Speaking at a Centre for Research and Development workshop on Zimbabwe’s diamonds and the Kimberley Process, Biti said so far this year mining companies had exported US$241 million worth of diamonds.

However, Treasury had only received US$34 million, none of which came from Anjin Investments, the main defaulter. Anjin has a shady shareholding structure (controlled by the Chinese and security forces) which does not include the state-owned Zimbabwe Mining Development Corporation (ZMDC), the official partner in other deals. ZMDC now operates on its own through its subsidiary, Marange Resources, the successor to Canadile which was a joint venture between the state and Core Mining. The Canadile deal collapsed over allegations of corruption, looting and brazen theft.

“I have got a big bone to chew with all the mines, but particularly with Anjin,” Biti said. “We are not getting anything from Anjin. I am not that much worried about the other companies like Mbada and Marange because those are partly owned by ZMDC and so at least we are getting something from them,” Biti said.

He said unlike other firms mining in Chiadzwa, Anjin was partnered by the military, a situation which he said raises eyebrows. “Anjin is not partnering ZMDC, someone says the army is its partner, but I have raised this with President Mugabe. I am saying what does mining have to do with the army?

“Do we have a parallel government? I think it is totally unacceptable that Anjin does not remit. I am also very angry with Anjin because they are by far the biggest mining company there. Anjin has seven shafts combined, that means they have seven mines in one area,” he said.

There is “opaqueness and unaccountability surrounding our diamonds”. Last year, Biti also raised serious issues with diamond revenues which were not properly accounted for and had a fierce row with Mpofu over the matter which was discussed in cabinet several times.
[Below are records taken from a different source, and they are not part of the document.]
(* ===== verification/Key.v ===== *)
(** * Keys, tenant framing and identities

    Models [src/key.rs] and [src/identity.rs]. A buffer argument [&mut [u8]]
    is passed in and returned; [Ok n] says the first [n] bytes are the
    encoding. *)

From S2P Require Import Prelude Entry.

(** ** [src/identity.rs] *)

Record IdentityContext : Type := mkIdentity {
  principal : bytes;
  roles : list bytes;
  tenant : bytes
}.

Definition IdentityContext_anonymous : IdentityContext := mkIdentity [] [] [].

Definition identity_is_authenticated (self : IdentityContext) : bool :=
  match principal self with [] => false | _ => true end.

Record CacheContext : Type := mkContext {
  identity : IdentityContext;
  ctx_ttl : option Duration
}.

Definition CacheContext_new (i : IdentityContext) : CacheContext := mkContext i None.

Definition CacheContext_anonymous : CacheContext :=
  mkContext IdentityContext_anonymous None.

Definition with_ttl (self : CacheContext) (ttl : Duration) : CacheContext :=
  mkContext (identity self) (Some ttl).

Definition is_authenticated (self : CacheContext) : bool :=
  identity_is_authenticated (identity self).

(** ** [src/key.rs] *)

(** The public budget of the module; the manager has its own (see Manager). *)
Definition MAX_KEY_SIZE : nat := 512.

Definition TENANT_SEPARATOR : Z := 0.

(** [copy_from_slice] of [src] into [buf] starting at [off], the bytes around
    it kept. *)
Definition copy_at (buf : bytes) (off : nat) (src : bytes) : bytes :=
  take off buf ++ src ++ drop (off + length src) buf.

Definition contains_byte (b : Z) (bs : bytes) : bool := existsb (Z.eqb b) bs.

Definition frame_tenant_key (tenant key buf : bytes) : res Z * bytes :=
  if contains_byte TENANT_SEPARATOR tenant then (Err ConfigurationError, buf)
  else
    match checked_add (Z.of_nat (length tenant)) 1 with
    | None => (Err ConfigurationError, buf)
    | Some n =>
        match checked_add n (Z.of_nat (length key)) with
        | None => (Err ConfigurationError, buf)
        | Some needed =>
            if (needed >? Z.of_nat (length buf))%Z then (Err ConfigurationError, buf)
            else
              let buf := copy_at buf 0 tenant in
              let buf := copy_at buf (length tenant) [TENANT_SEPARATOR] in
              let buf := copy_at buf (length tenant + 1) key in
              (Ok needed, buf)
        end
    end.

(** The [Key] trait: [encode] writes into a buffer. *)
Class Key (K : Type) := {
  encode : K -> bytes -> res Z * bytes;
  encoded_len : K -> Z
}.

(** [impl Key for String], [&str] and [Vec<u8>]: the bytes themselves. *)
Definition encode_bytes_key (self buf : bytes) : res Z * bytes :=
  if length buf <? length self then (Err ConfigurationError, buf)
  else (Ok (Z.of_nat (length self)), copy_at buf 0 self).

#[export] Instance Key_bytes : Key bytes := {|
  encode := encode_bytes_key;
  encoded_len self := Z.of_nat (length self)
|}.

(** ** Lemmas on framing *)

Lemma copy_at_0 buf src : copy_at buf 0 src = src ++ drop (length src) buf.
Proof. done. Qed.

Lemma contains_byte_spec b bs : contains_byte b bs = true <-> b ∈ bs.
Proof.
  unfold contains_byte. rewrite existsb_exists. split.
  - intros (x & Hx & ->%Z.eqb_eq). by apply list_elem_of_In.
  - intros H. exists b. split; [by apply list_elem_of_In|apply Z.eqb_refl].
Qed.

Lemma contains_byte_false b bs : contains_byte b bs = false <-> b ∉ bs.
Proof. rewrite <- contains_byte_spec. by destruct (contains_byte b bs). Qed.

Lemma copy_at_end pre rest src :
  length src <= length rest ->
  copy_at (pre ++ rest) (length pre) src = (pre ++ src) ++ drop (length src) rest.
Proof.
  intros _. unfold copy_at. by rewrite take_app_length, drop_app_add, <- app_assoc.
Qed.

(** What a successful framing writes. *)
Lemma frame_tenant_key_inv t k buf n buf' :
  frame_tenant_key t k buf = (Ok n, buf') ->
  (TENANT_SEPARATOR ∉ t) /\ n = Z.of_nat (length t + 1 + length k) /\
  length t + 1 + length k <= length buf /\
  take (Z.to_nat n) buf' = t ++ TENANT_SEPARATOR :: k.
Proof.
  unfold frame_tenant_key, checked_add. intros H.
  destruct (contains_byte _ t) eqn:Hsep; [done|]. apply contains_byte_false in Hsep.
  branches_in H. bool_to_prop.
  assert (length t + 1 + length k <= length buf) as Hfit by lia.
  split; [done|]. split; [lia|]. split; [done|].
  rewrite copy_at_0, copy_at_end by (rewrite length_drop; cbn; lia).
  replace (length t + 1) with (length (t ++ [TENANT_SEPARATOR])) by (rewrite length_app; done).
  rewrite copy_at_end by (rewrite !length_drop; cbn; lia).
  rewrite take_app_le by (rewrite !length_app; cbn; lia).
  rewrite take_ge by (rewrite !length_app; cbn; lia).
  by rewrite <- app_assoc.
Qed.

(** A tenant without the separator is recovered from its frame. *)
Lemma frame_split_inj t1 t2 (k1 k2 : bytes) :
  TENANT_SEPARATOR ∉ t1 -> TENANT_SEPARATOR ∉ t2 ->
  t1 ++ TENANT_SEPARATOR :: k1 = t2 ++ TENANT_SEPARATOR :: k2 -> t1 = t2 /\ k1 = k2.
Proof.
  revert t2. induction t1 as [|a t1 IH]; intros [|b t2] H1 H2 Heq; cbn in Heq.
  - by injection Heq.
  - injection Heq as <- _. by destruct H2; left.
  - injection Heq as -> _. by destruct H1; left.
  - injection Heq as -> Heq. apply not_elem_of_cons in H1 as [_ H1]. apply not_elem_of_cons in H2 as [_ H2].
    by destruct (IH t2 H1 H2 Heq) as [-> ->].
Qed.

(** C33. Tenant isolation: two tenants (or two application keys) never frame
    to the same bytes, so distinct tenants never share an entry. *)
Theorem frame_tenant_key_injective (t1 k1 t2 k2 buf1 buf2 b1 b2 : bytes) (n1 n2 : Z)
    (H1 : frame_tenant_key t1 k1 buf1 = (Ok n1, b1))
    (H2 : frame_tenant_key t2 k2 buf2 = (Ok n2, b2))
    (Heq : take (Z.to_nat n1) b1 = take (Z.to_nat n2) b2) :
  t1 = t2 /\ k1 = k2.
Proof.
  apply frame_tenant_key_inv in H1 as (Ht1 & _ & _ & Hb1).
  apply frame_tenant_key_inv in H2 as (Ht2 & _ & _ & Hb2).
  rewrite Hb1, Hb2 in Heq. by apply frame_split_inj.
Qed.

Lemma frame_tenant_key_injective_witness :
  [97%Z] = [97%Z] /\ [98%Z; 99%Z] = [98%Z; 99%Z].
Proof.
  apply (frame_tenant_key_injective [97%Z] [98%Z; 99%Z] [97%Z] [98%Z; 99%Z]
           (replicate 8 0%Z) (replicate 6 7%Z)
           [97%Z; 0%Z; 98%Z; 99%Z; 0%Z; 0%Z; 0%Z; 0%Z] [97%Z; 0%Z; 98%Z; 99%Z; 7%Z; 7%Z] 4 4);
    by vm_compute.
Defined.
Prime Minister Morgan Tsvangirai has also been raising the issues, together with ministers mainly from the MDC parties. Zanu PF ministers are also equally concerned although they can’t voice their worries.
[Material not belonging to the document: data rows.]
(* ===== verification/Tier.v ===== *)
(** * Rungs, backends, health and the circuit breaker

    Models [src/tier/mod.rs] ([TierId], [TierRegistry]) and the data types of
    [src/tier/trait.rs] ([BackendKind], [TierHealth]). Rust's [f64] is the
    binary64 format of [SpecFloat], with the same rounding. *)

From Stdlib Require Import Ascii Floats.SpecFloat.
From stdpp Require Import strings.
From S2P Require Import Prelude Entry.

(** ** [f64] *)

Abbreviation f64 := spec_float.

Definition f64_zero : f64 := S754_zero false.
Definition f64_one : f64 := S754_finite false 4503599627370496 (-52).
(** The double nearest to 0.1. *)
Definition f64_tenth : f64 := S754_finite false 7205759403792794 (-56).

Definition f64_add (a b : f64) : f64 := SFadd 53 1024 a b.
Definition f64_sub (a b : f64) : f64 := SFsub 53 1024 a b.
Definition f64_mul (a b : f64) : f64 := SFmul 53 1024 a b.
Definition f64_div (a b : f64) : f64 := SFdiv 53 1024 a b.
Definition f64_ltb (a b : f64) : bool := SFltb a b.
Definition f64_leb (a b : f64) : bool := SFleb a b.

Definition f64_is_nan (a : f64) : bool := match a with S754_nan => true | _ => false end.

(** [f64::max] ignores a NaN operand. *)
Definition f64_max (a b : f64) : f64 :=
  if f64_is_nan a then b else if f64_ltb a b then b else a.

(** [f64::from(u32)] is exact. *)
Definition f64_from_u32 (z : Z) : f64 := binary_normalize 53 1024 z 0 false.

(** ** [TierId] *)

Inductive TierId : Type := L0 | L1 | L2 | L3 | L4 | L5 | L6.

#[export] Instance TierId_eq_dec : EqDecision TierId.
Proof. solve_decision. Defined.

Definition TierId_ALL : list TierId := [L0; L1; L2; L3; L4; L5; L6].

Definition LAST_CACHE_RUNG_INDEX : nat := 5.
Definition AUTHORITY_RUNG_INDEX : nat := 6.

Definition as_usize (t : TierId) : nat :=
  match t with L0 => 0 | L1 => 1 | L2 => 2 | L3 => 3 | L4 => 4 | L5 => 5 | L6 => 6 end.

Definition from_usize (idx : nat) : option TierId :=
  match idx with
  | 0 => Some L0 | 1 => Some L1 | 2 => Some L2 | 3 => Some L3
  | 4 => Some L4 | 5 => Some L5 | 6 => Some L6 | _ => None
  end.

Definition is_cache_rung (t : TierId) : bool := as_usize t <=? LAST_CACHE_RUNG_INDEX.

Definition is_authority_rung (t : TierId) : bool := as_usize t =? AUTHORITY_RUNG_INDEX.

Definition as_u8 (t : TierId) : Z := Z.of_nat (as_usize t).

Definition from_index (index : Z) : option TierId :=
  if (index <? 7)%Z then from_usize (Z.to_nat index) else None.

(** [str::parse::<usize>]: an optional [+], then decimal digits, refused on
    overflow. *)
Definition digit_of (c : Ascii.ascii) : option Z :=
  let n := Z.of_nat (Ascii.nat_of_ascii c) in
  if (48 <=? n)%Z && (n <=? 57)%Z then Some (n - 48)%Z else None.

Fixpoint parse_digits (acc : Z) (s : string) : option Z :=
  match s with
  | EmptyString => Some acc
  | String c s' =>
      match digit_of c with
      | None => None
      | Some d =>
          let acc' := (acc * 10 + d)%Z in
          if (acc' <? W64)%Z then parse_digits acc' s' else None
      end
  end.

Definition parse_usize (s : string) : option Z :=
  match s with
  | EmptyString => None
  | String c s' =>
      if Ascii.eqb c "+"%char then
        match s' with EmptyString => None | _ => parse_digits 0 s' end
      else parse_digits 0 s
  end.

Definition TierId_parse (s : string) : option TierId :=
  match s with
  | String c rest =>
      if Ascii.eqb c "L"%char then
        match parse_usize rest with
        | Some idx => if (idx <? 7)%Z then from_usize (Z.to_nat idx) else None
        | None => None
        end
      else None
  | EmptyString => None
  end.

Definition TierId_display (t : TierId) : string :=
  match t with
  | L0 => "L0" | L1 => "L1" | L2 => "L2" | L3 => "L3" | L4 => "L4" | L5 => "L5" | L6 => "L6"
  end%string.

(** ** [BackendKind] *)

Inductive BackendKind : Type :=
| InMemory | InMemoryFallback | Moka | Redis | Sled | RocksDb | Postgres
| Neo4j | Helix | Oxigraph | Origin | TestBackend | BackendUnavailable.

#[export] Instance BackendKind_eq_dec : EqDecision BackendKind.
Proof. solve_decision. Defined.

Definition is_implemented (b : BackendKind) : bool :=
  match b with
  | InMemory | InMemoryFallback | Redis | Sled | Oxigraph | Origin | TestBackend => true
  | _ => false
  end.

Definition is_persistent_by_design (b : BackendKind) : bool :=
  match b with Sled | RocksDb | Postgres => true | _ => false end.

Definition is_shared_by_design (b : BackendKind) : bool :=
  match b with Redis | Postgres | Neo4j | Helix | Origin => true | _ => false end.

(** ** [TierHealth] *)

Record TierHealth : Type := mkHealth {
  consecutive_failures : Z;
  last_failure_timestamp : option Z;
  health_score : f64;
  availability : f64
}.

Definition TierHealth_default : TierHealth := mkHealth 0 None f64_one f64_one.

Definition healthy (h : TierHealth) : bool := (consecutive_failures h =? 0)%Z.

Definition health_circuit_open (h : TierHealth) : bool := (5 <=? consecutive_failures h)%Z.

(** ** [TierRegistry] *)

Record TierRegistry : Type := mkRegistry {
  reg_tiers : list TierId;
  reg_health : list (Mutex TierHealth)
}.

Definition TierRegistry_new : TierRegistry :=
  let tiers := [L0; L1; L2; L3; L4; L5; L6] in
  mkRegistry tiers (map (fun _ => new_mutex TierHealth_default) tiers).

(** [self.health[tier.as_usize()]]: the registry holds one slot per rung. *)
Definition health_slot (r : TierRegistry) (t : TierId) : Mutex TierHealth :=
  default (new_mutex TierHealth_default) (reg_health r !! as_usize t).

Definition put_health (r : TierRegistry) (t : TierId) (m : Mutex TierHealth) : TierRegistry :=
  mkRegistry (reg_tiers r) (<[as_usize t := m]> (reg_health r)).

Definition tier_health (r : TierRegistry) (t : TierId) : TierHealth :=
  match lock (health_slot r t) with
  | Some h => h
  | None => TierHealth_default
  end.

(** [fail] at wall-clock time [wall]. *)
Definition registry_fail (wall : Z) (r : TierRegistry) (t : TierId) : TierRegistry :=
  match lock (health_slot r t) with
  | Some h =>
      put_health r t (store (health_slot r t)
        (mkHealth (add64 (consecutive_failures h) 1) (Some wall)
           (f64_max (f64_sub (health_score h) f64_tenth) f64_zero) (availability h)))
  | None => r
  end.

Definition registry_recover (r : TierRegistry) (t : TierId) : TierRegistry :=
  match lock (health_slot r t) with
  | Some h => put_health r t (store (health_slot r t) (mkHealth 0 None f64_one (availability h)))
  | None => r
  end.

Definition is_circuit_open (r : TierRegistry) (t : TierId) : bool :=
  match lock (health_slot r t) with
  | Some h => health_circuit_open h
  | None => true
  end.

Fixpoint first_closed (r : TierRegistry) (exclude : TierId) (ts : list TierId) : option TierId :=
  match ts with
  | [] => None
  | t :: ts' =>
      if decide (t = exclude) then first_closed r exclude ts'
      else if negb (is_circuit_open r t) then Some t
      else first_closed r exclude ts'
  end.

Definition registry_fallback (r : TierRegistry) (exclude : TierId) : option TierId :=
  first_closed r exclude (reg_tiers r).

(** ** Lemmas on rungs *)

Lemma from_as_usize t : from_usize (as_usize t) = Some t.
Proof. by destruct t. Qed.

Lemma from_usize_Some n t : from_usize n = Some t <-> n = as_usize t.
Proof.
  split; [|intros ->; apply from_as_usize].
  do 7 (destruct n as [|n]; [by intros [= <-]|]). done.
Qed.

Lemma as_usize_lt t : as_usize t < 7.
Proof. destruct t; cbn; lia. Qed.

Lemma as_usize_inj t u : as_usize t = as_usize u -> t = u.
Proof. by destruct t, u. Qed.

Lemma from_index_as_u8 t : from_index (as_u8 t) = Some t.
Proof. by destruct t. Qed.

Lemma is_cache_rung_spec t : is_cache_rung t = true <-> t <> L6.
Proof. by destruct t. Qed.

Lemma cache_rung_not_authority t : is_cache_rung t = negb (is_authority_rung t).
Proof. by destruct t. Qed.

Lemma display_parse t : TierId_parse (TierId_display t) = Some t.
Proof. by destruct t; vm_compute. Qed.

#[export] Hint Rewrite from_as_usize from_index_as_u8 display_parse : thesix.
#[export] Hint Resolve as_usize_lt : thesix.

(** ** Lemmas on the registry *)

(** The registry's shape: the seven rungs, a health slot for each, none
    poisoned. *)
Record registry_wf (r : TierRegistry) : Prop := {
  rwf_tiers : reg_tiers r = TierId_ALL;
  rwf_len : length (reg_health r) = 7;
  rwf_lock : Forall (fun m => mx_poisoned m = false) (reg_health r)
}.

Lemma registry_new_wf : registry_wf TierRegistry_new.
Proof. constructor; [done|done|by repeat constructor]. Qed.

Lemma registry_wf_slot r t :
  registry_wf r -> exists h, reg_health r !! as_usize t = Some (mkMutex h false).
Proof.
  intros [_ Hlen Hlock].
  destruct (lookup_lt_is_Some_2 (reg_health r) (as_usize t)) as [[h p] Hm];
    [rewrite Hlen; apply as_usize_lt|].
  exists h. by pose proof (Forall_lookup_1 _ _ _ _ Hlock Hm) as Hp; cbn in Hp; subst.
Qed.

Lemma put_health_wf r t h : registry_wf r -> registry_wf (put_health r t (mkMutex h false)).
Proof.
  intros [Ht Hlen Hlock]. constructor; cbn; [done|by rewrite length_insert|].
  by apply Forall_insert.
Qed.

Lemma tier_health_put r t h :
  registry_wf r -> tier_health (put_health r t (mkMutex h false)) t = h.
Proof.
  intros [_ Hlen _]. unfold tier_health, health_slot, put_health; cbn.
  by rewrite list_lookup_insert_eq by (rewrite Hlen; apply as_usize_lt).
Qed.

Lemma tier_health_put_ne r t u h :
  t <> u -> tier_health (put_health r t (mkMutex h false)) u = tier_health r u.
Proof.
  intros Hne. unfold tier_health, health_slot, put_health; cbn.
  rewrite list_lookup_insert_ne; [done|]. intros H. by apply as_usize_inj in H.
Qed.

Lemma circuit_open_health r t :
  registry_wf r -> is_circuit_open r t = health_circuit_open (tier_health r t).
Proof.
  intros Hwf. destruct (registry_wf_slot r t Hwf) as [h Hh].
  unfold is_circuit_open, tier_health, health_slot. by rewrite Hh.
Qed.

Lemma registry_fail_eq wall r t :
  registry_wf r ->
  registry_fail wall r t =
  put_health r t (mkMutex
    (mkHealth (add64 (consecutive_failures (tier_health r t)) 1) (Some wall)
       (f64_max (f64_sub (health_score (tier_health r t)) f64_tenth) f64_zero)
       (availability (tier_health r t))) false).
Proof.
  intros Hwf. destruct (registry_wf_slot r t Hwf) as [h Hh].
  unfold registry_fail, tier_health, health_slot. by rewrite Hh.
Qed.

Lemma registry_recover_eq r t :
  registry_wf r ->
  registry_recover r t =
  put_health r t (mkMutex (mkHealth 0 None f64_one (availability (tier_health r t))) false).
Proof.
  intros Hwf. destruct (registry_wf_slot r t Hwf) as [h Hh].
  unfold registry_recover, tier_health, health_slot. by rewrite Hh.
Qed.

Lemma registry_fail_wf wall r t : registry_wf r -> registry_wf (registry_fail wall r t).
Proof. intros Hwf. rewrite registry_fail_eq by done. by apply put_health_wf. Qed.

Lemma registry_recover_wf r t : registry_wf r -> registry_wf (registry_recover r t).
Proof. intros Hwf. rewrite registry_recover_eq by done. by apply put_health_wf. Qed.

#[export] Hint Resolve registry_fail_wf registry_recover_wf registry_new_wf : thesix.

(** [n] failures in a row at the given wall-clock times. *)
Definition fail_times (walls : list Z) (r : TierRegistry) (t : TierId) : TierRegistry :=
  fold_left (fun r wall => registry_fail wall r t) walls r.

Lemma fail_times_wf walls r t : registry_wf r -> registry_wf (fail_times walls r t).
Proof. revert r. induction walls; intros r Hwf; cbn; eauto with thesix. Qed.

Lemma fail_times_count walls r t :
  registry_wf r ->
  (0 <= consecutive_failures (tier_health r t))%Z ->
  (consecutive_failures (tier_health r t) + Z.of_nat (length walls) < W64)%Z ->
  consecutive_failures (tier_health (fail_times walls r t) t) =
  (consecutive_failures (tier_health r t) + Z.of_nat (length walls))%Z.
Proof.
  revert r. induction walls as [|w walls IH]; intros r Hwf H0 Hlt; cbn -[Z.of_nat] in *; [lia|].
  unfold fail_times in IH.
  assert (consecutive_failures (tier_health (registry_fail w r t) t) =
          consecutive_failures (tier_health r t) + 1)%Z as Hstep.
  { rewrite registry_fail_eq, tier_health_put by done. cbn. unfold add64.
    apply wrap64_id. unfold u64. lia. }
  rewrite IH; rewrite ?Hstep; [lia|eauto with thesix|lia|lia].
Qed.

Lemma fail_times_other walls r t u :
  registry_wf r -> t <> u -> tier_health (fail_times walls r t) u = tier_health r u.
Proof.
  intros Hwf Hne. revert r Hwf. induction walls as [|w walls IH]; intros r Hwf; [done|].
  cbn. unfold fail_times in IH. rewrite IH by eauto with thesix.
  by rewrite registry_fail_eq, tier_health_put_ne.
Qed.

(** The circuit breaker: after a recovery, the circuit of a rung is open
    exactly when five or more failures followed, one recovery closes it, and
    the other rungs' circuits are untouched. *)
Theorem circuit_breaker_trips_at_five (r : TierRegistry) (t u : TierId) (walls : list Z)
    (Hwf : registry_wf r) (Hlen : (Z.of_nat (length walls) < W64)%Z) (Hne : t <> u) :
  let tripped := fail_times walls (registry_recover r t) t in
  is_circuit_open tripped t = (5 <=? length walls) /\
  is_circuit_open (registry_recover tripped t) t = false /\
  is_circuit_open tripped u = is_circuit_open r u.
Proof.
  pose proof (registry_recover_wf r t Hwf) as Hwf1.
  pose proof (fail_times_wf walls _ t Hwf1) as Hwf2.
  assert (consecutive_failures (tier_health (registry_recover r t) t) = 0)%Z as H0.
  { by rewrite registry_recover_eq, tier_health_put. }
  intros tripped. subst tripped. rewrite !circuit_open_health by eauto with thesix.
  unfold health_circuit_open. repeat split.
  - rewrite fail_times_count by (rewrite ?H0; done || lia). rewrite H0.
    destruct (Nat.leb_spec 5 (length walls)); apply Z.leb_le || apply Z.leb_gt; lia.
  - by rewrite registry_recover_eq, tier_health_put.
  - rewrite fail_times_other, registry_recover_eq, tier_health_put_ne by done. done.
Qed.

Lemma circuit_breaker_trips_at_five_witness :
  let tripped := fail_times [1; 2; 3; 4; 5]%Z (registry_recover TierRegistry_new L2) L2 in
  is_circuit_open tripped L2 = (5 <=? 5) /\
  is_circuit_open (registry_recover tripped L2) L2 = false /\
  is_circuit_open tripped L1 = is_circuit_open TierRegistry_new L1.
Proof.
  exact (circuit_breaker_trips_at_five TierRegistry_new L2 L1 [1; 2; 3; 4; 5]%Z
    registry_new_wf eq_refl ltac:(discriminate)).
Defined.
Addressing a parliamentary committee on Monday, Mbada chairperson, Robert Mhlanga, said his company had remitted about US$300 million to government since 2009.
“In total, we have paid a total of US$293,5 million to government and this constitutes nearly 50% of the gross we generate with 26% going to working capital while 24% went to the other shareholder (New Reclamation),” he said.

Now, whichever way you look at it, there is a serious issue here. Compared to what the private companies, which in the first place came through dubious routes, and their shadowy controllers are making, government — and by extension the people — are getting peanuts. It is clear that the country’s diamond revenues are being looted.

If that was not the case, why are responsible authorities unable or unwilling to provide clear answers? Why are they tongue-tied if what they are doing is right? Who is stealing the country’s diamond revenues? Some people, surely, are siphoning and possibly salting away the money to offshore bank accounts. We need answers.